+++ Provided entries +++

(* ===== verification/QueueSpec.v ===== *)
(** * The bounded queue: invariant and properties

    [queue_reach] is a history of calls and steps of any threads, with the values
    pushed and popped so far in the order of the steps that count the indices up.
    Without a mutex ([SPSC], and the consumers of [MPSC]) a thread calls only while no
    other thread is inside such a call. *)

From stdpp Require Import gmap.
From S2P Require Import Prelude BoundedQueue.

Definition pushing (p : QPc) : bool :=
  match p with EmplaceStart _ _ | EmplaceLoad _ _ | EmplaceCheck _ _ _ | EmplaceSleep _ _ _ | EmplaceStore _ _ | EmplaceCount _ _ | EmplaceNotify | EmplaceEnd _ => true | _ => false end.
Definition popping (p : QPc) : bool :=
  match p with PopStart _ | PopLoad _ | PopCheck _ _ | PopSleep _ _ _ | PopStopped _ | PopMove _ | PopCount _ _ | PopNotify _ | PopEnd _ => true | _ => false end.

(** Behind the mutex of the wrapper. *)
Definition in_emplace (p : QPc) : bool := match p with EmplaceStart _ _ => false | _ => pushing p end.
Definition in_pop (p : QPc) : bool := match p with PopStart _ => false | _ => popping p end.

Definition pushed_by (p : QPc) : list Z := match p with EmplaceCount v _ => [v] | _ => [] end.
Definition popped_by (p : QPc) : list Z := match p with PopCount _ v => [v] | _ => [] end.

Section Spec.
Context (cap : Z) (kind : QKind).
(** The capacity is a power of two that fits the type of the indices. *)
Context (Hcap : exists k, 0 <= k < 64 /\ cap = 2 ^ k).

Definition push_allowed (t : Z) (s : QState) : Prop := has_write_mutex kind = false -> forall u, pushing (pc u s) = false.
Definition pop_allowed (t : Z) (s : QState) : Prop := has_read_mutex kind = false -> forall u, popping (pc u s) = false.

Inductive queue_reach : QState -> list Z -> list Z -> Prop :=
| qr_start : queue_reach (queue_start cap) [] []
| qr_push t m v s a b : queue_reach s a b -> pc t s = Out -> push_allowed t s -> queue_reach (go t (EmplaceStart m v) s) a b
| qr_pop t m s a b : queue_reach s a b -> pc t s = Out -> pop_allowed t s -> queue_reach (go t (PopStart m) s) a b
| qr_emplace_step pick t r s s' a b : queue_reach s a b -> emplace_step cap kind pick t s = Some (r, s') -> queue_reach s' (a ++ pushed_by (pc t s)) b
| qr_pop_step pick t r s s' a b : queue_reach s a b -> pop_step cap kind pick t s = Some (r, s') -> queue_reach s' a (b ++ popped_by (pc t s))
| qr_stop s a b : queue_reach s a b -> queue_reach (request_stop s) a b.

(** ** Indices and slots *)

Lemma cap_pos : 0 < cap < W64 /\ (cap | W64).
Proof.
  destruct Hcap as (k & Hk & ->). split; [split; [lia|]; change W64 with (2 ^ 64); by apply Z.pow_lt_mono_r; lia|]. exists (2 ^ (64 - k)). change W64 with (2 ^ 64). rewrite <- Z.pow_add_r by lia. f_equal. lia.
Qed.

Lemma mod_cap z : (z mod W64) mod cap = z mod cap.
Proof. apply Z.mod_mod_divide, cap_pos. Qed.

Definition indices_ok (q : SPSCQueue) : Prop := 0 <= m_read_index q < W64 /\ 0 <= m_write_index q < W64 /\ queue_count q <= cap /\ length (m_data q) = Z.to_nat cap.

Lemma count_range q : 0 <= queue_count q < W64.
Proof. apply wsub_range. Qed.

Lemma write_slot q : slot cap (m_write_index q) = slot cap (m_read_index q + queue_count q).
Proof.
  unfold slot, queue_count, wsub, u64. f_equal. rewrite <- (mod_cap (m_read_index q + _)), <- (mod_cap (m_write_index q)). f_equal. rewrite Zplus_mod_idemp_r. f_equal. lia.
Qed.

Lemma slot_lt i : (slot cap i < Z.to_nat cap)%nat.
Proof. destruct cap_pos as [? _]. unfold slot. pose proof (Z.mod_pos_bound i cap). lia. Qed.

Lemma slot_ne r i j : 0 <= i < j -> j - i < cap -> slot cap (r + i) <> slot cap (r + j).
Proof.
  intros Hi Hj E. destruct cap_pos as [Hc _]. unfold slot in E. pose proof (Z.mod_pos_bound (r + i) cap). pose proof (Z.mod_pos_bound (r + j) cap).
  assert (Em : (r + i) mod cap = (r + j) mod cap) by lia. assert (E0 : (j - i) mod cap = 0) by (replace (j - i) with ((r + j) - (r + i)) by lia; by rewrite Zminus_mod, Em, Z.sub_diag).
  rewrite Z.mod_small in E0 by lia. lia.
Qed.

Lemma count_of_write q : queue_count q < cap -> queue_count (count_write q) = queue_count q + 1.
Proof.
  intros H. destruct cap_pos as [Hc _]. pose proof (count_range q) as Hr. unfold queue_count in *. cbn. unfold wadd, wsub, u64 in *. rewrite Zminus_mod_idemp_l.
  replace (m_write_index q + 1 - m_read_index q) with (m_write_index q - m_read_index q + 1) by lia. rewrite <- Zplus_mod_idemp_l. apply Z.mod_small. lia.
Qed.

+++

● **Instructions for the task**:
What are the lines from the one with "popped_by (pc t s))" through the end of the records above? Set them down exactly, both ends included, and nothing else.

● **Answer section**:
| qr_pop_step pick t r s s' a b : queue_reach s a b -> pop_step cap kind pick t s = Some (r, s') -> queue_reach s' a (b ++ popped_by (pc t s))
| qr_stop s a b : queue_reach s a b -> queue_reach (request_stop s) a b.

(** ** Indices and slots *)

Lemma cap_pos : 0 < cap < W64 /\ (cap | W64).
Proof.
  destruct Hcap as (k & Hk & ->). split; [split; [lia|]; change W64 with (2 ^ 64); by apply Z.pow_lt_mono_r; lia|]. exists (2 ^ (64 - k)). change W64 with (2 ^ 64). rewrite <- Z.pow_add_r by lia. f_equal. lia.
Qed.

Lemma mod_cap z : (z mod W64) mod cap = z mod cap.
Proof. apply Z.mod_mod_divide, cap_pos. Qed.

Definition indices_ok (q : SPSCQueue) : Prop := 0 <= m_read_index q < W64 /\ 0 <= m_write_index q < W64 /\ queue_count q <= cap /\ length (m_data q) = Z.to_nat cap.

Lemma count_range q : 0 <= queue_count q < W64.
Proof. apply wsub_range. Qed.

Lemma write_slot q : slot cap (m_write_index q) = slot cap (m_read_index q + queue_count q).
Proof.
  unfold slot, queue_count, wsub, u64. f_equal. rewrite <- (mod_cap (m_read_index q + _)), <- (mod_cap (m_write_index q)). f_equal. rewrite Zplus_mod_idemp_r. f_equal. lia.
Qed.

Lemma slot_lt i : (slot cap i < Z.to_nat cap)%nat.
Proof. destruct cap_pos as [? _]. unfold slot. pose proof (Z.mod_pos_bound i cap). lia. Qed.

Lemma slot_ne r i j : 0 <= i < j -> j - i < cap -> slot cap (r + i) <> slot cap (r + j).
Proof.
  intros Hi Hj E. destruct cap_pos as [Hc _]. unfold slot in E. pose proof (Z.mod_pos_bound (r + i) cap). pose proof (Z.mod_pos_bound (r + j) cap).
  assert (Em : (r + i) mod cap = (r + j) mod cap) by lia. assert (E0 : (j - i) mod cap = 0) by (replace (j - i) with ((r + j) - (r + i)) by lia; by rewrite Zminus_mod, Em, Z.sub_diag).
  rewrite Z.mod_small in E0 by lia. lia.
Qed.

Lemma count_of_write q : queue_count q < cap -> queue_count (count_write q) = queue_count q + 1.
Proof.
  intros H. destruct cap_pos as [Hc _]. pose proof (count_range q) as Hr. unfold queue_count in *. cbn. unfold wadd, wsub, u64 in *. rewrite Zminus_mod_idemp_l.
  replace (m_write_index q + 1 - m_read_index q) with (m_write_index q - m_read_index q + 1) by lia. rewrite <- Zplus_mod_idemp_l. apply Z.mod_small. lia.
Qed.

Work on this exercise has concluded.